Personal information
- Date of birth: 14 January 1981 (age 44)
- Place of birth: Venosa, Italy
- Height: 1.83 m (6 ft 0 in)
- Position: Forward

Senior career*
- Years: Team / Apps / (Gls)
- 2000–2001: Melfi / 8 / (0)
- 2001–2002: Genzano / 30 / (26)
- 2002–2003: Lauria / 30 / (27)
- 2003–2004: Lavello / 32 / (32)
- 2004: Sangiustese / 6 / (?)
- 2004–2005: Santarcangelo / 26 / (8)
- 2005–2007: Fano / 59 / (32)
- 2007–2008: Teramo / 34 / (13)
- 2008–2009: Taranto / 22 / (1)
- 2009–2011: Viareggio / 58 / (9)
- 2011–2013: Fano / 60 / (16)
- 2014: Melfi / 13 / (2)
- 2014–2015: Recanatese / 34 / (10)
- 2015–2016: Olympia Agnonese / 29 / (15)
- 2016: Nardò / 2 / (0)
- 2016: Fermana / 5 / (1)
- 2016–2017: Avezzano / 16 / (4)

Managerial career
- 2018–2019: Bari (assistant)

= Tommaso Marolda =

Italian footballer and manager

Tommaso Marolda (born 14 January 1981) is an Italian former footballer and football manager.

==Biography==
Born in Venosa, Basilicata, Marolda started his career at Italian regional/non-professional teams.

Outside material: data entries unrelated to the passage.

(** A digest names one request: two accepted requests with the same digest are for the same
    transaction and the same indices in the same order, or SHA-256 collides. *)
Theorem reveal_digest_binding `{HashFnsLaws} usize_MAX t t' r0 r1 r0' r1' indices indices' d d' :
  QsbRevealIndices_new r0 r1 = Ok indices -> QsbRevealIndices_new r0' r1' = Ok indices' ->
  u16s (r0 ++ r1) -> u16s (r0' ++ r1') ->
  qsb_reveal_digest usize_MAX t indices = Ok d -> qsb_reveal_digest usize_MAX t' indices' = Ok d' ->
  rd_digest d = rd_digest d' ->
  (t = t' /\ indices = indices') \/ exists x y, x <> y /\ sha256 x = sha256 y.
Proof.
  intros (-> & (Hl0 & _) & (Hl1 & _))%QsbRevealIndices_new_Ok (-> & (Hl0' & _) & (Hl1' & _))%QsbRevealIndices_new_Ok Hu Hu'.
  unfold qsb_reveal_digest. intros Hd Hd' Heq. inv_ok. cbn [rd_digest] in Heq. unfold reveal_digest in Heq.
  match type of Heq with sha256 ?x = sha256 ?y => destruct (decide (x = y)) as [Hxy|]; [|eauto] end.
  rewrite !reveal_input_eq in Hxy. cbn [reveal_round0 reveal_round1] in Hxy. apply app_inv_head in Hxy.
  apply be_bytes_concat_inj in Hxy as [Hr Ht]; [|rewrite !length_app; lia|done|done].
  apply app_inj_1 in Hr as [-> ->]; [|lia]. destruct (decide (t = t')) as [->|]; eauto.
Qed.

(** ** Witness *)
#[local] Existing Instance model_hashes.
#[local] Existing Instance model_hashes_laws.
#[local] Existing Instance model_bip39.
#[local] Instance model_ripemd : Ripemd := {| ripemd160 m := drop 12 m |}.

Lemma qsb_reveal_correct_witness :
  exists vault indices c preimages s,
    QsbVault_new 1 7 = Ok vault
    /\ QsbRevealIndices_new [3; 1; 4; 149; 5; 9; 2; 6] [0; 1; 2; 3; 4; 5; 149] = Ok indices
    /\ derive_qsb_commitments [97; 98] vault None = Ok c
    /\ reveal_qsb_preimages [97; 98] vault indices None = Ok preimages
    /\ preimages !! 14%nat = Some s /\ commitments_round1 c !! 149%nat = Some (hash160 s).
Proof.
  assert (QsbVault_new 1 7 = Ok (mk_QsbVault 1 7)) as Hv by reflexivity.
  assert (QsbRevealIndices_new [3; 1; 4; 149; 5; 9; 2; 6] [0; 1; 2; 3; 4; 5; 149]
    = Ok (mk_QsbRevealIndices [3; 1; 4; 149; 5; 9; 2; 6] [0; 1; 2; 3; 4; 5; 149])) as Hi by (vm_compute; reflexivity).
  destruct (qsb_reveal_correct [97; 98] None _ _ _ _ _ _ Hv Hi) as (_ & Hm & _); [done|repeat constructor; done|].
  destruct Hm as (c & preimages & Hc & Hp & _ & _ & _ & _ & _ & Hr1).
  destruct (Hr1 6%nat 149 eq_refl) as (s & Hs & _ & Hcs).
  exists (mk_QsbVault 1 7), (mk_QsbRevealIndices [3; 1; 4; 149; 5; 9; 2; 6] [0; 1; 2; 3; 4; 5; 149]), c, preimages, s.
  exact (conj Hv (conj Hi (conj Hc (conj Hp (conj Hs Hcs))))).
Defined.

After a high goalscoring record from 2001 to 2007 in Eccellenza Basilicata and Serie D, Marolda joined his first fully professional team, Teramo, in 2007, and scored 13 goals in Serie C2. In the next season, he joined Taranto but only scored once in Lega Pro Prima Divisione. In 2009, he was signed by Viareggio and was the top scorer of the team in the 2010–11 season with 6 goals, higher than Cristian Longobardi (4 goals) and Riccardo Bocalon (5 goals), but the latter two only played half-season for the team. On 28 July 2011, he left with Viareggio and joined Fano.

After announcing his retirement as a player, he joined Fabrizio Castori as a match analyst at the serie B side Cesena. In 2018, he joined SSC Bari as assistant manager.